*WORK ITEM*: Exact duplicates of all the records are needed.

[Stored data]
—————

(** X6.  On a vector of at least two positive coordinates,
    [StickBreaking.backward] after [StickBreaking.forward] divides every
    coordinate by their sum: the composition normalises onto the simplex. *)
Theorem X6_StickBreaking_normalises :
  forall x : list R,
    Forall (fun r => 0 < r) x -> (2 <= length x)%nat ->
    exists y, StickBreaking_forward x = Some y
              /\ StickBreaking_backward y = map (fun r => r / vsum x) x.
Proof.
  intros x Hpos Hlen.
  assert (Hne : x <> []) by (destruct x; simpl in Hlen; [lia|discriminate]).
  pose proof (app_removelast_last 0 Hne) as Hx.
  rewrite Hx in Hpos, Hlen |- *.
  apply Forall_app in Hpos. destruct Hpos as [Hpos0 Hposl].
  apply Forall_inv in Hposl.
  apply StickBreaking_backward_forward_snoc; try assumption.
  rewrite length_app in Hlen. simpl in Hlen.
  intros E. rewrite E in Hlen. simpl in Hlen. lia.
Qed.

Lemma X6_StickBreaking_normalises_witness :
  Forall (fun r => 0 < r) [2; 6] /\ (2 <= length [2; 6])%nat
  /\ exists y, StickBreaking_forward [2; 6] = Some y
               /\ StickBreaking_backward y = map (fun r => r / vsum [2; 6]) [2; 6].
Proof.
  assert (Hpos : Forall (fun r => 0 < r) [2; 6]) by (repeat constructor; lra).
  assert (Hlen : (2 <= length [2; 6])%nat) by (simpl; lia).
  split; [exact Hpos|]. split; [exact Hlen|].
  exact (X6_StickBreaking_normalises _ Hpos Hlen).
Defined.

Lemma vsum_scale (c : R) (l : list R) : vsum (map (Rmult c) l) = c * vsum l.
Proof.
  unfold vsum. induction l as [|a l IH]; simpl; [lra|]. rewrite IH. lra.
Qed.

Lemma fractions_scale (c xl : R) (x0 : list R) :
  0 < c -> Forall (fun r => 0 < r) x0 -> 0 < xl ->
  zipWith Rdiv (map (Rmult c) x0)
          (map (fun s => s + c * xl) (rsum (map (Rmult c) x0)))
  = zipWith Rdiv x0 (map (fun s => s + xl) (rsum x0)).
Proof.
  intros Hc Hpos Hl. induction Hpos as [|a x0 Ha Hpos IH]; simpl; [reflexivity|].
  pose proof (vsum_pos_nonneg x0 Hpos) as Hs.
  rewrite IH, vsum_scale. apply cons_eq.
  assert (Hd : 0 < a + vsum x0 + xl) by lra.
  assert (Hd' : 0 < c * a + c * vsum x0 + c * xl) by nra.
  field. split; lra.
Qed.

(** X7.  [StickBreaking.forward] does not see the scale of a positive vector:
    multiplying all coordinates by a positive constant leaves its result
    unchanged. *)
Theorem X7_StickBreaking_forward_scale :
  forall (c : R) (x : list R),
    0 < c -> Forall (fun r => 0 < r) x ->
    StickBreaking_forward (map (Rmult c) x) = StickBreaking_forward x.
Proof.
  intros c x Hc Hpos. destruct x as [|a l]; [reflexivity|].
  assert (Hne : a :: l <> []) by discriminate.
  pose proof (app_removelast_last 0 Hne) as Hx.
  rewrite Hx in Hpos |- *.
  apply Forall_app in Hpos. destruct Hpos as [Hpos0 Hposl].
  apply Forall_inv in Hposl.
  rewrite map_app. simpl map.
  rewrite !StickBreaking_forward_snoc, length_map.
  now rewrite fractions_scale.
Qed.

—————

*SOLUTION FOR THIS TASK*:
(** X6.  On a vector of at least two positive coordinates,
    [StickBreaking.backward] after [StickBreaking.forward] divides every
    coordinate by their sum: the composition normalises onto the simplex. *)
Theorem X6_StickBreaking_normalises :
  forall x : list R,
    Forall (fun r => 0 < r) x -> (2 <= length x)%nat ->
    exists y, StickBreaking_forward x = Some y
              /\ StickBreaking_backward y = map (fun r => r / vsum x) x.
Proof.
  intros x Hpos Hlen.
  assert (Hne : x <> []) by (destruct x; simpl in Hlen; [lia|discriminate]).
  pose proof (app_removelast_last 0 Hne) as Hx.
  rewrite Hx in Hpos, Hlen |- *.
  apply Forall_app in Hpos. destruct Hpos as [Hpos0 Hposl].
  apply Forall_inv in Hposl.
  apply StickBreaking_backward_forward_snoc; try assumption.
  rewrite length_app in Hlen. simpl in Hlen.
  intros E. rewrite E in Hlen. simpl in Hlen. lia.
Qed.

Lemma X6_StickBreaking_normalises_witness :
  Forall (fun r => 0 < r) [2; 6] /\ (2 <= length [2; 6])%nat
  /\ exists y, StickBreaking_forward [2; 6] = Some y
               /\ StickBreaking_backward y = map (fun r => r / vsum [2; 6]) [2; 6].
Proof.
  assert (Hpos : Forall (fun r => 0 < r) [2; 6]) by (repeat constructor; lra).
  assert (Hlen : (2 <= length [2; 6])%nat) by (simpl; lia).
  split; [exact Hpos|]. split; [exact Hlen|].
  exact (X6_StickBreaking_normalises _ Hpos Hlen).
Defined.

Lemma vsum_scale (c : R) (l : list R) : vsum (map (Rmult c) l) = c * vsum l.
Proof.
  unfold vsum. induction l as [|a l IH]; simpl; [lra|]. rewrite IH. lra.
Qed.

Lemma fractions_scale (c xl : R) (x0 : list R) :
  0 < c -> Forall (fun r => 0 < r) x0 -> 0 < xl ->
  zipWith Rdiv (map (Rmult c) x0)
          (map (fun s => s + c * xl) (rsum (map (Rmult c) x0)))
  = zipWith Rdiv x0 (map (fun s => s + xl) (rsum x0)).
Proof.
  intros Hc Hpos Hl. induction Hpos as [|a x0 Ha Hpos IH]; simpl; [reflexivity|].
  pose proof (vsum_pos_nonneg x0 Hpos) as Hs.
  rewrite IH, vsum_scale. apply cons_eq.
  assert (Hd : 0 < a + vsum x0 + xl) by lra.
  assert (Hd' : 0 < c * a + c * vsum x0 + c * xl) by nra.
  field. split; lra.
Qed.

(** X7.  [StickBreaking.forward] does not see the scale of a positive vector:
    multiplying all coordinates by a positive constant leaves its result
    unchanged. *)
Theorem X7_StickBreaking_forward_scale :
  forall (c : R) (x : list R),
    0 < c -> Forall (fun r => 0 < r) x ->
    StickBreaking_forward (map (Rmult c) x) = StickBreaking_forward x.
Proof.
  intros c x Hc Hpos. destruct x as [|a l]; [reflexivity|].
  assert (Hne : a :: l <> []) by discriminate.
  pose proof (app_removelast_last 0 Hne) as Hx.
  rewrite Hx in Hpos |- *.
  apply Forall_app in Hpos. destruct Hpos as [Hpos0 Hposl].
  apply Forall_inv in Hposl.
  rewrite map_app. simpl map.
  rewrite !StickBreaking_forward_snoc, length_map.
  now rewrite fractions_scale.
Qed.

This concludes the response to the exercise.